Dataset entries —
+--
(** The cache and the id set after the loop of [rebuildIndexes] has run
    over [layers], starting from [m] and [ids]. *)
Definition built_indexes (s : Sys) (layers : list Layer)
    (m : gmap string SpatialIndex) : gmap string SpatialIndex :=
  foldl (fun m l => if indexable s l then <[l_id l := index_of l]> m else m) m layers.

Definition built_ids (s : Sys) (layers : list Layer) (ids : gset string) : gset string :=
  foldl (fun ids l => if indexable s l then {[l_id l]} ∪ ids else ids) ids layers.

(** What [rebuildIndexes] logs for one layer. *)
Definition rebuild_log_entry (s : Sys) (l : Layer) : list Effect :=
  if eligible s l then
    match l_index_build l with
    | None =>
        [LogMessage ("Built spatial index for layer: " +:+ l_name l) "SelectOnHover" Info]
    | Some e =>
        [LogMessage ("Failed to build index for layer " +:+ l_name l +:+ ": " +:+ e)
                    "SelectOnHover" Warning]
    end
  else [].

Definition with_indexes (m : gmap string SpatialIndex) (ids : gset string)
    (t : Tool) : Tool :=
  set_indexed_layer_ids ids (set_layer_indexes m t).

(** The state with the layers' selections replaced by [sel]. *)
Definition with_selection (sel : gmap string (gset Z)) (s : Sys) : Sys :=
  on_host (set_selectedFeatureIds sel) s.

Definition is_log (e : Effect) : Prop :=
  match e with LogMessage _ _ _ => True | _ => False end.

Definition is_warning (e : Effect) : Prop :=
  match e with LogMessage _ _ Warning => True | _ => False end.

(** The number of completed pipeline runs a trace records. *)
Definition runs (t : list Effect) : nat :=
  length (List.filter (fun e => match e with SelectionComplete _ => true | _ => false end) t).

(** *** The pipeline as a function

    [layer_outcome] and the definitions before it say, without the monad,
    what one pass of the layer loop of [_do_selection] computes; the
    section on the pipeline proves that the code computes just that. *)

(** The circle in the layer's CRS, or the exception of the transform. *)
Definition transformed (circle_geom : geometry) (proj_crs : crs) (l : Layer)
    : result geometry :=
  if decide (l_crs l <> proj_crs) then geom_transform proj_crs (l_crs l) circle_geom
  else Ok circle_geom.
Lemma source_video_codec_witness :
  exists t plan,
    build_ffmpeg_cmd mkv_request 0 true false (PyInt 0) false true (PyInt 40) pi_world
      = (t, Ok plan) /\
    exists hw,
      hw_probe pi_world = Ok hw /\
      lookup "vcodec" (options plan)
        = Some (AStr (if String.eqb ".mkv" ".mp4" || String.eqb ".mkv" ".webm"
                      then "copy"
                      else if hw then "h264_v4l2m2m" else "libx264")) /\
      lookup "video_bitrate" (options plan) = Some (AStr "15M") /\
      nth_error (streams plan) 1 = Some (video (Ffmpeg.input "/songs/tune.mkv" [])).
Proof.
  eexists. eexists. split.
  - vm_compute. reflexivity.
  - eapply (source_video_codec pi_world mkv_request 0 true false (PyInt 0) false true
             (PyInt 40) _ _ eq_refl).
    vm_compute. reflexivity.
Defined.

(** C4 as stated fails: the hardware and the software encode path do not
    carry a bitrate of their own.  The same request planned where the probe
    finds the hardware encoder and where it does not gets h264_v4l2m2m and
    libx264 with one and the same bitrate 15M, which is also what the copy
    path carries. *)
Lemma encode_paths_share_bitrate :
  exists t1 hwplan t2 swplan t3 copyplan,
    build_ffmpeg_cmd mkv_request 0 true false (PyInt 0) false true (PyInt 40) pi_world
      = (t1, Ok hwplan) /\
    build_ffmpeg_cmd mkv_request 0 true false (PyInt 0) false true (PyInt 40) desktop_world
      = (t2, Ok swplan) /\
    build_ffmpeg_cmd mp4_request 0 true false (PyInt 0) false true (PyInt 40) pi_world
      = (t3, Ok copyplan) /\
    lookup "vcodec" (options hwplan) = Some (AStr "h264_v4l2m2m") /\
    lookup "vcodec" (options swplan) = Some (AStr "libx264") /\
    lookup "vcodec" (options copyplan) = Some (AStr "copy") /\
    lookup "video_bitrate" (options hwplan) = lookup "video_bitrate" (options swplan) /\
    lookup "video_bitrate" (options hwplan) = lookup "video_bitrate" (options copyplan) /\
    lookup "video_bitrate" (options hwplan) = Some (AStr "15M").
Proof.
  do 6 eexists.
  split; [vm_compute; reflexivity|].
  split; [vm_compute; reflexivity|].
  split; [vm_compute; reflexivity|].
  repeat split.
Qed.

(** ** Sync compensation *)

(** C5, as amended: whenever the audio graph is built, the sync node is
    the first node on both roles and the same on both.  For avsync > 0 it is
    an [adelay] node whose delay is [int(avsync * 1000)], the offset in
    milliseconds with its fraction dropped, once per channel; for avsync < 0
    it is an [atrim] node starting at -avsync seconds; for avsync = 0 neither
    stream gets a sync node. *)
Theorem sync_compensation (semitones : Z) (normalize_audio : bool) (a : float)
    (original_sound : bool) (volume : pyval) (o p : stream) locals :
  is_input o = true -> is_input p = true ->
  mix_audio semitones normalize_audio a original_sound volume o p = Ok locals ->
  builds_graph semitones normalize_audio a original_sound = true ->
  (PyFloat.lt 0 a = true ->
   exists d,
     PyFloat.to_int (a * 1000) = Ok d /\
     let delay := AStr (str_of_int d ++ "|" ++ str_of_int d)%string in
     nodes "adelay" (proc_audio locals) = [filter p "adelay" [delay] []] /\
     nodes "adelay" (orig_audio locals) = [filter o "adelay" [delay] []] /\
     nodes "atrim" (proc_audio locals) = [] /\ nodes "atrim" (orig_audio locals) = []) /\
  (PyFloat.lt a 0 = true ->
   let start := [("start", AFloat (PyFloat.Double (- a)))] in
   nodes "atrim" (proc_audio locals) = [filter p "atrim" [] start] /\
   nodes "atrim" (orig_audio locals) = [filter o "atrim" [] start] /\
   nodes "adelay" (proc_audio locals) = [] /\ nodes "adelay" (orig_audio locals) = []) /\
  (PyFloat.eq a 0 = true ->
   nodes "adelay" (proc_audio locals) = [] /\ nodes "adelay" (orig_audio locals) = [] /\
   nodes "atrim" (proc_audio locals) = [] /\ nodes "atrim" (orig_audio locals) = []).
Proof.
  intros Ho Hp H Hb.
  apply mix_audio_inv in H as [[Hb' _]|(_ & sync & pitch & Hs & _ & Ho' & Hp' & _)];
    [congruence|].
  rewrite Hp', Ho'.
  rewrite !nodes_loudnorm_step, !nodes_pitch_step.
  change (String.eqb "loudnorm" "adelay") with false.
  change (String.eqb "rubberband" "adelay") with false.
  change (String.eqb "loudnorm" "atrim") with false.
  change (String.eqb "rubberband" "atrim") with false.
  rewrite !andb_false_r. cbn [app].
  rewrite !(nodes_sync_step _ a sync) by assumption.
  rewrite !nodes_input by assumption.
  change (String.eqb "adelay" "adelay") with true.
  change (String.eqb "atrim" "atrim") with true.
  change (String.eqb "adelay" "atrim") with false.
  change (String.eqb "atrim" "adelay") with false.
  destruct (float_sign_cases a)
    as [(He & H1 & H2 & _)|[(He & H1 & H2 & _)|[(He & H1 & H2 & _)|(He & H1 & H2 & _)]]];
    rewrite H1, H2, ?He; cbn [andb orb negb app];
    (split; [|split]); try discriminate.
  - intros _. repeat split.
  - intros _.
    apply sync_step_inv in Hs as [(_ & d & Hd & ->)|[(? & _)|(? & _)]];
      try congruence.
    exists d. repeat split. exact Hd.
  - intros _.
    apply sync_step_inv in Hs as [(? & _)|[(_ & _ & ->)|(_ & ? & _)]];
      try congruence.
    repeat split.
Qed.

Lemma sync_compensation_witness :
  exists locals,
    mix_audio 0 false 0.5 true (PyInt 40) (InputStream "/songs/tune.mkv" [] (Some "a:0"))
      (InputStream "/songs/tune.mkv" [] (Some "a:1")) = Ok locals /\
    (PyFloat.lt 0 0.5 = true ->
     exists d,
       PyFloat.to_int (0.5 * 1000) = Ok d /\
       nodes "adelay" (proc_audio locals)
         = [filter (InputStream "/songs/tune.mkv" [] (Some "a:1")) "adelay"
              [AStr (str_of_int d ++ "|" ++ str_of_int d)%string] []] /\
       nodes "adelay" (orig_audio locals)
         = [filter (InputStream "/songs/tune.mkv" [] (Some "a:0")) "adelay"
              [AStr (str_of_int d ++ "|" ++ str_of_int d)%string] []] /\
       nodes "atrim" (proc_audio locals) = [] /\ nodes "atrim" (orig_audio locals) = []) /\
    PyFloat.to_int (0.5 * 1000) = Ok 500 /\
    str_of_int 500 = "500".
Proof.
  eexists. split; [vm_compute; reflexivity|].
  split; [|split; reflexivity].
  eapply (sync_compensation 0 false 0.5 true (PyInt 40)
            (InputStream "/songs/tune.mkv" [] (Some "a:0"))
            (InputStream "/songs/tune.mkv" [] (Some "a:1")) _ eq_refl eq_refl).
  - vm_compute. reflexivity.
  - reflexivity.
Defined.
Lemma Lexes_occurrence s l c toks :
  Lexes s l c toks ->
  forall i t, nth_error toks i = Some t -> occurs_at s l c toks i t.
Proof.
  induction 1 as [l c | s l c toks L IH | a s l c toks Ha Hn L IH
                 | a s l c w r toks Hsp Hid Hs L IH
                 | a s l c w r toks Hsp Hid Hdg Hs L IH
                 | a s l c toks Hsp Hid Hdg L IH]; intros i t Hi.
  - destruct i; discriminate.
  - apply occurs_skip; [reflexivity|]. simpl. now apply IH.
  - apply occurs_skip; [assumption|]. unfold advance_pos.
    apply Ascii.eqb_neq in Hn. rewrite Hn. simpl. now apply IH.
  - pose proof (ident_start_is_ident_char _ Hid) as Hic.
    destruct (span_progress _ _ _ _ _ Hic Hs) as (w' & -> & _).
    destruct (span_spec _ _ _ _ Hs) as (E & Hall & Hr).
    rewrite E. destruct i as [|i].
    + inversion Hi; subst t. exists EmptyString, r. repeat split; auto.
      unfold token_shape. simpl Token.value. left.
      cbn [all_chars] in Hall. apply andb_prop in Hall as [_ Hall].
      repeat split; auto.
    + apply occurs_after; auto using ident_chars_nonspace.
  - pose proof (digit_is_number_char _ Hdg) as Hnc.
    destruct (span_progress _ _ _ _ _ Hnc Hs) as (w' & -> & _).
    destruct (span_spec _ _ _ _ Hs) as (E & Hall & Hr).
    rewrite E. destruct i as [|i].
    + inversion Hi; subst t. exists EmptyString, r. repeat split; auto.
      unfold token_shape. simpl Token.value. right; left.
      cbn [all_chars] in Hall. apply andb_prop in Hall as [_ Hall].
      repeat split; auto.
    + apply occurs_after; auto using number_chars_nonspace.
  - destruct i as [|i].
    + inversion Hi; subst t. exists EmptyString, s. repeat split; auto.
      unfold token_shape. simpl Token.value. right; right.
      repeat split; auto.
    + change (String a s) with (String a EmptyString +++ s).
      apply occurs_after; [reflexivity| |now apply IH].
      simpl. unfold nonspace. now rewrite Hsp.
Qed.

Lemma Lexes_text s l c toks :
  Lexes s l c toks -> lexeme_text toks = filter_chars nonspace s.
Proof.
  induction 1 as [l c | s l c toks L IH | a s l c toks Ha Hn L IH
                 | a s l c w r toks Hsp Hid Hs L IH
                 | a s l c w r toks Hsp Hid Hdg Hs L IH
                 | a s l c toks Hsp Hid Hdg L IH].
  - reflexivity.
  - simpl. exact IH.
  - simpl. unfold nonspace at 1. now rewrite Ha.
  - destruct (span_spec _ _ _ _ Hs) as (E & Hall & _). rewrite E.
    rewrite filter_chars_append, filter_chars_all
      by now apply ident_chars_nonspace.
    simpl. now rewrite IH.
  - destruct (span_spec _ _ _ _ Hs) as (E & Hall & _). rewrite E.
    rewrite filter_chars_append, filter_chars_all
      by now apply number_chars_nonspace.
    simpl. now rewrite IH.
  - simpl. unfold nonspace at 1. rewrite Hsp. simpl. now rewrite IH.
Qed.
(** [Object::DeleteChild]: [std::find] gives the first position that holds
    the child; [assert(false)] when there is none. *)
Definition DeleteChild (fuel : nat) (this child : nat) : M bool :=
  o ← deref this;
  let it := find_if (λ x, bool_decide (x = child)) (m_children o) 0 in
  if negb (Nat.eqb it (length (m_children o))) then
    store this (set_children (delete it (m_children o)) o);;
    (if negb (m_isReferenceObject o) then delete_Object fuel child else mret ());;
    Modify fuel this true;;
    mret true
  else fault.

Section DeleteChildrenByComparison.
(** [Comparison] is not part of the sources; a comparison is what its call
    operator answers for an object: its address and what it holds. *)
Variable comparison : nat → Obj → bool.

(** The loop of [DeleteChildrenByComparison]: [iter] is the position of the
    iterator in the child array; [erase] leaves it at the element that
    follows the erased one.  Each turn erases an element or moves the
    iterator on; [turns] bounds the number of turns. *)
Fixpoint DeleteChildrenByComparison_loop (turns fuel : nat) (this : nat) (iter : nat)
    (count : Z) : M Z :=
  match turns with
  | O => fault
  | S turns =>
      o ← deref this;
      match m_children o !! iter with
      | None => mret count
      | Some child =>
          c ← deref child;
          if comparison child c then
            (if negb (m_isReferenceObject o) then delete_Object fuel child else mret ());;
            o ← deref this;
            store this (set_children (delete iter (m_children o)) o);;
            DeleteChildrenByComparison_loop turns fuel this iter (count + 1)
          else
            DeleteChildrenByComparison_loop turns fuel this (S iter) count
      end
  end.

(** [Object::DeleteChildrenByComparison] *)
Definition DeleteChildrenByComparison (turns fuel : nat) (this : nat) : M Z :=
  count ← DeleteChildrenByComparison_loop turns fuel this 0 0;
  (if count >? 0 then Modify fuel this true else mret ());;
  mret count.

(** What the comparison answers for the object at an address. *)
Definition selected (w : World) (child : nat) : bool :=
  match objs w !! child with
  | Some c => comparison child c
  | None => false
  end.
End DeleteChildrenByComparison.

End Rearrange.

(** ** The ancestors of an object *)

Module Lineage.
Import Own Rearrange.

(** The loop of [GetAncestors]; the fuel bounds the walk up the parent
    back-references. *)
Fixpoint GetAncestors_loop (fuel : nat) (object : option nat) : M (list nat) :=
  match object with
  | None => mret []
  | Some p =>
      match fuel with
      | O => fault
      | S fuel =>
          o ← deref p;
          ancestors ← GetAncestors_loop fuel (m_parent o);
          mret (p :: ancestors)
      end
  end.

(** [Object::GetAncestors]: the parent first. *)
Definition GetAncestors (fuel : nat) (this : nat) : M (list nat) :=
  o ← deref this; GetAncestors_loop fuel (m_parent o).

Section ByClass.
(** The class of the object at an address: the member [m_classId], which is
    written when the object is constructed or assigned. *)
Variable m_classId : nat → ClassId.
(** ** Sessions are independent *)

Lemma exec_sameSession (c : Call) (a b : App) :
  sameSession a b -> sameSession (exec c a) (exec c b).
Proof.
  intros (Hs & Hsc & Hg). destruct a as [sa ca ha ga], b as [sb cb hb gb].
  simpl in Hs, Hsc, Hg. subst sb cb gb.
  destruct c as [ | | | rnd]; simpl; unfold sameSession, jump, frame; simpl.
  - repeat split.
  - destruct sa; repeat split.
  - repeat split.
  - destruct sa; try (repeat split).
    + rewrite !gameLoop_phase. reflexivity.
    + rewrite !gameLoop_score. reflexivity.
    + rewrite !gameLoop_game. reflexivity.
Qed.

Lemma run_sameSession (cs : list Call) (a b : App) :
  sameSession a b -> sameSession (run cs a) (run cs b).
Proof.
  revert a b. induction cs as [|c cs IH]; intros a b H; [exact H|].
  change (run (c :: cs) a) with (run cs (exec c a)).
  change (run (c :: cs) b) with (run cs (exec c b)).
  apply IH. apply exec_sameSession. exact H.
Qed.

(** X8. A session does not depend on what came before it: [startGame]
    followed by any calls leaves the same phase, score and game data
    whatever the state it started from.  Of the earlier sessions only
    [highScore] is carried over. *)
Theorem a_session_starts_from_scratch :
  forall (a b : App) (cs : list Call),
    gameState (run cs (startGame a)) = gameState (run cs (startGame b)) /\
    score (run cs (startGame a)) = score (run cs (startGame b)) /\
    game (run cs (startGame a)) = game (run cs (startGame b)) /\
    highScore (startGame a) = highScore a.
Proof.
  intros a b cs.
  destruct (run_sameSession cs (startGame a) (startGame b)) as (H1 & H2 & H3);
    [repeat split|].
  repeat split; assumption.
Qed.

(** ** No session ends before frame 27 *)

Lemma early_start : early 0 freshGame.
Proof.
  unfold early; simpl. unfold GAME_HEIGHT, PLAYER_SIZE.
  repeat split; try lia; lra.
Qed.
(* ===== verification/Prelude.v ===== *)
(** * Cuprate: a verification development of a Monero node

    Cuprate is a Monero node in Rust. This library models the parts of it that decide what
    the node believes and stores, and proves that they do so correctly. Everything is a
    shallow embedding: a Rust function is a Rocq function, a fallible one returns
    [result E A] (below: [Ok], [Err] and [Panic], the last for every [unwrap], [expect],
    [assert!] and index out of bounds), a stateful one takes and returns its state, a task
    that others talk to is a step function or a step relation on its state. Integers are [Z]
    with the wrap-around of their width written out ([+!], [-!], [*!] for [usize]/[u64] in a
    release build). Definitions are executable; the [Test..] modules run them.

    ** The program and its model

    The node gets bytes from peers, turns them into messages, blocks and transactions,
    checks these against the consensus rules and its chain, stores them, and passes them on.
    The parts, from the wire up, with the files under [src/] they are in:

    - _Levin_ ([net/levin]): the framing of messages on a connection. [Levin] has the bucket
      header, both codecs as state machines over the receive buffer, fragmentation and
      dummy messages.
    - _Epee_ ([net/epee-encoding]): the binary format of messages. [Bytes] models the
      reader and writer, [EpeeValue] the values, [EpeeObject] the objects and the code that
      the macro [epee_object!] generates, over a description of a struct's fields;
      [EpeeStruct] the same for records with nested objects and fields with functions of
      their own, [FixedBytes] the fixed-size byte strings of [types/fixed-bytes].
    - _Messages_ ([net/wire], [types]): [WireMessages], every message of the P2P protocol,
      the commands and the dispatch between messages and buckets, with [WireFacts].
    - _Pruning_ ([pruning]): which peers keep which blocks. [Pruning].
    - _Addresses_ ([net/wire/src/network_address], [p2p/p2p-core/src/network_zones]):
      [NetAddress], the addresses of peers, their form on the wire and as text, and what
      the address book needs of the addresses of a network zone as a class.
    - _Address book_ ([p2p/address-book], [p2p/p2p-core/src/handles.rs]): [PeerList] (a list
      of peers with its indexes), [AddressBook] (white and gray list, anchors, bans, and
      the handles shared with the connections), with [AddressBookFacts].
    - _Peers_ ([p2p/p2p-core/src]): [PeerProtocol], requests and responses as the node sees
      them; [Connection], the task of a connection, its clients with the futures they wait
      on, and its timeout monitor as a transition system, with [ConnectionFacts]; [Handshake], how a connection begins and
      how admin requests are answered, with [HandshakeFacts].
    - _Dandelion++_ ([p2p/dandelion-tower], [cuprated/src/txpool/dandelion]): [Dandelion],
      the router of stem transactions and the pool manager with its embargo timers, with
      [DandelionFacts].
    - _Async buffer_ ([p2p/async-buffer]): [AsyncBuffer], a step relation for the two sides
      of the weighted channel between the block downloader and the node.
    - _Block downloader_ ([p2p/p2p/src/block_downloader], [consensus/fast-sync],
      [cuprated/src/blockchain/chain_service.rs]): [FastSync] checks block ids against
      embedded hashes, [ChainTracker] follows one chain, [BlockDownloader] asks peers for
      its blocks; [BlockDownloaderFacts] and [DownloadRunFacts] have the theorems.
    - _Consensus rules_ ([consensus/rules]): [HardForks], [RulesBase], [TxData], [TxRules]
      (semantic checks of a transaction), [TxContext] (checks against the chain) and
      [BlockRules] (blocks and miner transactions).
    - _Consensus context_ ([consensus/context]): what a new block is checked against, kept
      in caches next to the chain. [Median] (rolling medians), [Difficulty], [Weights],
      [HardForkState], [RxVms] (RandomX VMs) and [Context] (the task that holds them and
      the alternative chains). The database they read is the interface of [ChainDb].
    - _Verification_ ([consensus/src]): [TxVerification] (batches of transactions, cached
      results, the output cache) and [BlockVerification]; their theorems are in
      [TxVerifyFacts], [OutputCacheFacts], [FullVerifyFacts] and [BlockVerifyFacts].
    - _Blockchain database_ ([storage/blockchain]): [DbTables] (the tables as finite maps),
      [Helpers] (number encodings, time locks, fees, commitments of [helper]), [TxOps],
      [AltBlocks], [BlockOps] (adding and popping blocks) and [BlockchainService] (the
      requests). [TxStore] and [ChainStore] say what it means that tables hold a chain;
      [ChainReads], [SyncRequests], [AltStore] and [OutputIndex] prove what is read back.
    - _Blockchain manager_ ([cuprated/src/blockchain/manager]): [Manager], the only writer
      of database and context: new blocks, batches, alternative blocks, reorganisations.
      [ManagerFacts].
    - _Transaction pool_ ([storage/txpool], [cuprated/src/txpool]): [TxPool] (tables and
      services), [TxPoolManager] (timers, relay rules, incoming transactions), with
      [TxPoolFacts], [TxPoolManagerFacts] and [IncomingTxFacts].

    [Prelude] (this file) has the outcomes and the machine integers, the tactics ([bsimp],
    [zlia], [dlia], [inv_ok], ...), the hint database [cuprate] and the lemmas on lists and
    loops the components share.

    Where one part relies on another, the client is proved against an interface and the
    implementation discharges it: [ChainDb.Serves] between the caches and the database
    ([ChainReads.storage_serves_context]), [ChainTracker.EntryValidator] between the chain
    tracker and fast sync ([ChainTracker.fast_sync_validator]), [Handshake.BookService] and
    its laws between handshakes and the address book. Code outside the
    repository is a parameter with the documented behaviour that is relied on as named
    laws: the transaction library and its curve ([TxData.MoneroOxide], [Helpers.Dalek],
    [TxOps.MoneroCodec], [TxData.TransactionOps] and their law classes), proof-of-work
    hashes and RandomX VMs, Blake3, the clock, random numbers, the keys and the longest
    delay of tokio's queues of timers, and the order in which a heap is iterated. The [Test..] modules instantiate them.

    ** What is proved

    - _The chain and what is kept beside it_. Adding a block and popping it restores every
      table; the tables are a function of the chain; the difficulty and weight caches are,
      after any additions and pops, those made afresh from the chain. This is not so for
      the hard-fork state and the RandomX VMs: a pop from a full window of votes keeps the
      fork and panics beyond the window ([HardForkState.hardfork_pop_full_window]), a pop
      across a seed height loses a seed and a VM ([RxVms.rx_pop_seeds],
      [RxVms.rx_pop_loses_vm]); while the chain grows both are right. So the context task
      publishes what a freshly started one would up to the hard fork, which lies between
      that of the chain and that of the greatest height reached, and exactly that when the
      two are the same. The database answers as the caches assume. The manager keeps
      database and context in step; a reorganisation within one fork happens wholly or not
      at all, unless the verification of one of its blocks panics.
    - _The rules_. The semantic check of transactions and the check of blocks accept exactly
      what the rules, stated as predicates, allow; contextual checks are sound, down to the
      rings the signatures are over; a block creates no more coins than its reward;
      verification never panics; in a batch that passes, nothing is spent twice, every rule
      that no cached result covers holds and the batch verifier has accepted the range
      proofs; cached results carry over to longer chains.
    - _The pool_. Its services refine a map of transactions no two of which spend the same
      key image; the manager tracks exactly the stored transactions, with the right timers,
      and panics only if the maximum age is too long for the queue of the timers; what is
      let in is new, satisfies the rules on the stored chain and the relay rules; a fired
      timer relays its transaction or, at the maximum age, drops it.
    - _The network_. What the codecs write they read back, from any cutting of the stream,
      and so does every P2P message, up to the empty lists and the parts of IPv6 addresses
      that the format has no place for; whatever bytes a peer sends, reading never panics;
      a connection answers every request made of it once, and the only request that stays
      unanswered, and whose caller may panic, is one sent after the connection has ended in
      a slot reserved before; a handshake lets in only peers of the same network and enters
      them in the address book, and two nodes that may connect do. The block downloader
      gives on the blocks its peers told it of, in order, whatever peers answer, checked
      against the embedded hashes below their end; it never panics if its queue may hold
      something; the buffer behind it is first-in first-out, bounded but for a single item
      heavier than all of it, and loses no wake-up. The address book keeps its indexes
      right, never gives out, keeps or takes in an address of a banned host, and panics on
      its unfinished requests only, in the cases its theorem lists; within an epoch the
      transactions of one source leave by one peer, and a transaction in the stem is made
      public when its embargo ends, unless the key of its timer was remembered for another.

    Bounds and fuel. Most recursion is structural. [BlockchainService.compact_heights] takes
    fuel 80: its offsets double, enough for every height below 2^63. The codec loops of
    [Levin] take the state's pending work plus the length of the buffer, the searches of
    [Prelude.partition_point] and [EpeeValue.chunks] the length of the list,
    [Helpers.ilog10_loop] the digits of the largest word, and the walks over alternative
    chains in [AltBlocks] the number of chains, where running out is a [Panic] that the
    theorems exclude. Theorems on machine integers assume sizes that fit in memory (sums of
    lengths below 2^64) and heights below the sanity limit of the code, 500 000 000.

    ** What is not modelled

    Socket and file I/O, threads and task wiring, the LMDB and redb back ends (the tables
    are finite maps, a write transaction is all or nothing), the RPC and ZMQ surface
    (declarations with derived serialisation, and handlers much of which is [todo!()]), the
    command line and configuration, the CryptoNight hash functions (a hash is an argument
    of the rules), and test utilities. Parallel iteration is done in order: of several
    errors the code may report another one. Atomics are sequentially consistent. *)
From Stdlib Require Import ZArith Lia.
From stdpp Require Import base tactics option list numbers sets.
+--
Exercise brief — Copy out every line from the data above in which the word "early" occurs.

Reply —
Lemma early_start : early 0 freshGame.
  unfold early; simpl. unfold GAME_HEIGHT, PLAYER_SIZE.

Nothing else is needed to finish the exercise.